DHS Seeks To Secure Chemicals From Terrorists
Homeland Security Secretary Michael Chertoff has urged operators of water and waste treatment plants to secure chemicals such as chlorine from terrorists, although they are not required to do so.
“For those of you who are not subject to the [new chemical security] regulations, I don’t want you to breathe a sigh of relief that you’re off the hook,” Chertoff told industry leaders in a briefing about the nation’s first-ever national chemical security rules.
Referring to water treatment plants’ use of chlorine — an ingredient used in an increasing number of truck bombs in Iraq — Chertoff warned that the consequences of ignoring terror threats are “quite severe” in potential liability as well as lives.

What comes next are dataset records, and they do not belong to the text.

(** With no interference left the lock is free and a wait stays parked. *)
Lemma wp_acquire_nil {B W} l (Q : unit → mach B W → Prop) U b w :
  Q () (Mach b l w []) → wp (acquire l) Q U (Mach b Unlocked w []).
Proof. done. Qed.

Lemma wp_Park_nil {B W} l (Q : unit → mach B W → Prop) U (b : B) (w : W) :
  U None (Mach b l w []) → wp Park Q U (Mach b l w []).
Proof. done. Qed.

(** Then a loop runs its body once: it returns from it, or waits for good. *)
Lemma wp_forever_nil {B W R} (body : go B W (option R)) Q U (b : B) l (w : W) :
  wp body (λ o t, match o with Some r => Q r t | None => False end) U (Mach b l w []) →
  wp (forever body) Q U (Mach b l w []).
Proof.
  unfold wp, forever. simpl. by destruct (body _) as [[[r|]| | |] t].
Qed.

Ltac wstep :=
  lazymatch goal with
  | |- wp (forever _) _ _ (Mach _ _ _ []) => apply wp_forever_nil
  | |- wp Lock _ _ (Mach _ Unlocked _ []) => apply wp_acquire_nil
  | |- wp RLock _ _ (Mach _ Unlocked _ []) => apply wp_acquire_nil
  | |- wp Park _ _ (Mach _ _ _ []) => apply wp_Park_nil
  | |- wp (RunOnAdmit _ _ _ _) _ _ (Mach _ _ _ []) => unfold RunOnAdmit
  | |- wp (Wait _ _ _) _ _ (Mach _ _ _ []) => unfold Wait
  | |- wp (mbind _ (mbind _ _)) _ _ _ => apply wp_assoc
  | |- wp (mbind _ _) _ _ _ => apply wp_bind
  | |- wp (mret _) _ _ _ => apply wp_ret
  | |- wp (return_ _) _ _ _ => apply wp_ret
  | |- wp continue_ _ _ _ => apply wp_ret
  | |- wp getb _ _ _ => apply wp_getb; cbn [mb]
  | |- wp getw _ _ _ => apply wp_getw; cbn [mw]
  | |- wp (updb _) _ _ _ => apply wp_updb
  | |- wp (updw _) _ _ _ => apply wp_updw
  | |- wp (call _) _ _ _ => apply wp_call; [intros ? ? _|intros ? ?]
  | |- wp gopanic _ _ _ => apply wp_gopanic
  | |- wp Unlock _ _ _ => apply wp_Unlock
  | |- wp RUnlock _ _ _ => apply wp_RUnlock
  | |- wp (defer _ _) _ _ _ => apply wp_defer
  | |- wp (on_unwind (call _) _) _ _ _ => apply wp_on_unwind_call; [intros ? ? _|intros ? ?]
  | |- wp (RunSideEffect ?se) _ _ _ => unfold RunSideEffect
  | |- wp (RunSideEffectLocked ?se _) _ _ _ => unfold RunSideEffectLocked, RunLocked
  | |- wp (RunBackup _ _) _ _ _ => unfold RunBackup, RunLocked
  | |- wp (ReleaseReservation _ _) _ _ _ => unfold ReleaseReservation
  | |- wp (SignalIfWaiters _) _ _ _ => unfold SignalIfWaiters
  | |- wp (DoSignal _) _ _ _ => unfold DoSignal
  | |- wp (ValidateKindOne _ _) _ _ _ => unfold ValidateKindOne
  | |- wp (ResolveOpOptions _ _) _ _ _ => unfold ResolveOpOptions
  | |- wp (ValidateKind _ _) _ _ _ => apply wp_ValidateKind; [intros ? ?|intros ? ?]
  | |- wp (MatchesAny _ _) _ _ _ => apply wp_MatchesAny; [intros ? ?|intros ? ?]
  | |- wp (ctx_done _) _ _ _ => unfold ctx_done
  | |- wp WriteWanted _ _ _ => unfold WriteWanted
  | |- wp (if ?x then _ else _) _ _ _ => destruct x eqn:?
  | |- wp (match ?x with _ => _ end) _ _ _ => destruct x eqn:?
  | |- wp ((if ?x then _ else _) ≫= _) _ _ _ => destruct x eqn:?
  end; cbv beta.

“You’re on the hook because you’re going to have to do this yourselves because of the consequences of ignoring risks,” he said.
An estimated 3,000 drinking-water and wastewater treatment plants are listed in EPA documents as keeping more than 2,500 pounds of chlorine gas, according to Paul Orem, author of a report published by the Center for American Progress.
Nonetheless, Congress exempted such plants from oversight under the nation’s first-ever chemical security regulations, which took effect in early June, because they are already regulated by the Environmental Protection Agency.
Robert B. Stephan, assistant secretary of Homeland security for infrastructure protection, said there is no indication of any terror plot to use chlorine in this country, “but our goal is to stay two or three steps ahead of these guys and so we have to anticipate that someday they may use that tactic here.”
Stephan said the department has reached out to plant operators about recommended steps to secure chemicals, given out grants to expand buffer zones and improve surveillance, and distributed real-time intelligence, Newsday.com reports.
He discounted a terror tie-in to recent thefts and attempted thefts of chlorine tanks from water treatment plants in California, reported several months ago by the Chlorine Institute, a trade group of companies that make or distribute chlorine.
“The FBI feels these are related to malicious criminal activity versus terrorism,” Stephan says.
Chlorine gas was among the first chemical weapons, employed by both the German and the British armies in World War I. The use of chlorine in terrorist attacks was rare until a spate of recent attacks in Iraq that have killed dozens who have inhaled the poison fumes.
Newsday.com reports that Rick Hind with Greenpeace urged Chertoff to demand that plants adopt safe alternatives to toxic chemicals. “There are alternatives available that would render these plants as safe as dairy farms,” he says. “I don’t think there’s any doubt that the day after a disaster not only the American people, but some of these companies, will be clamoring for such a change.”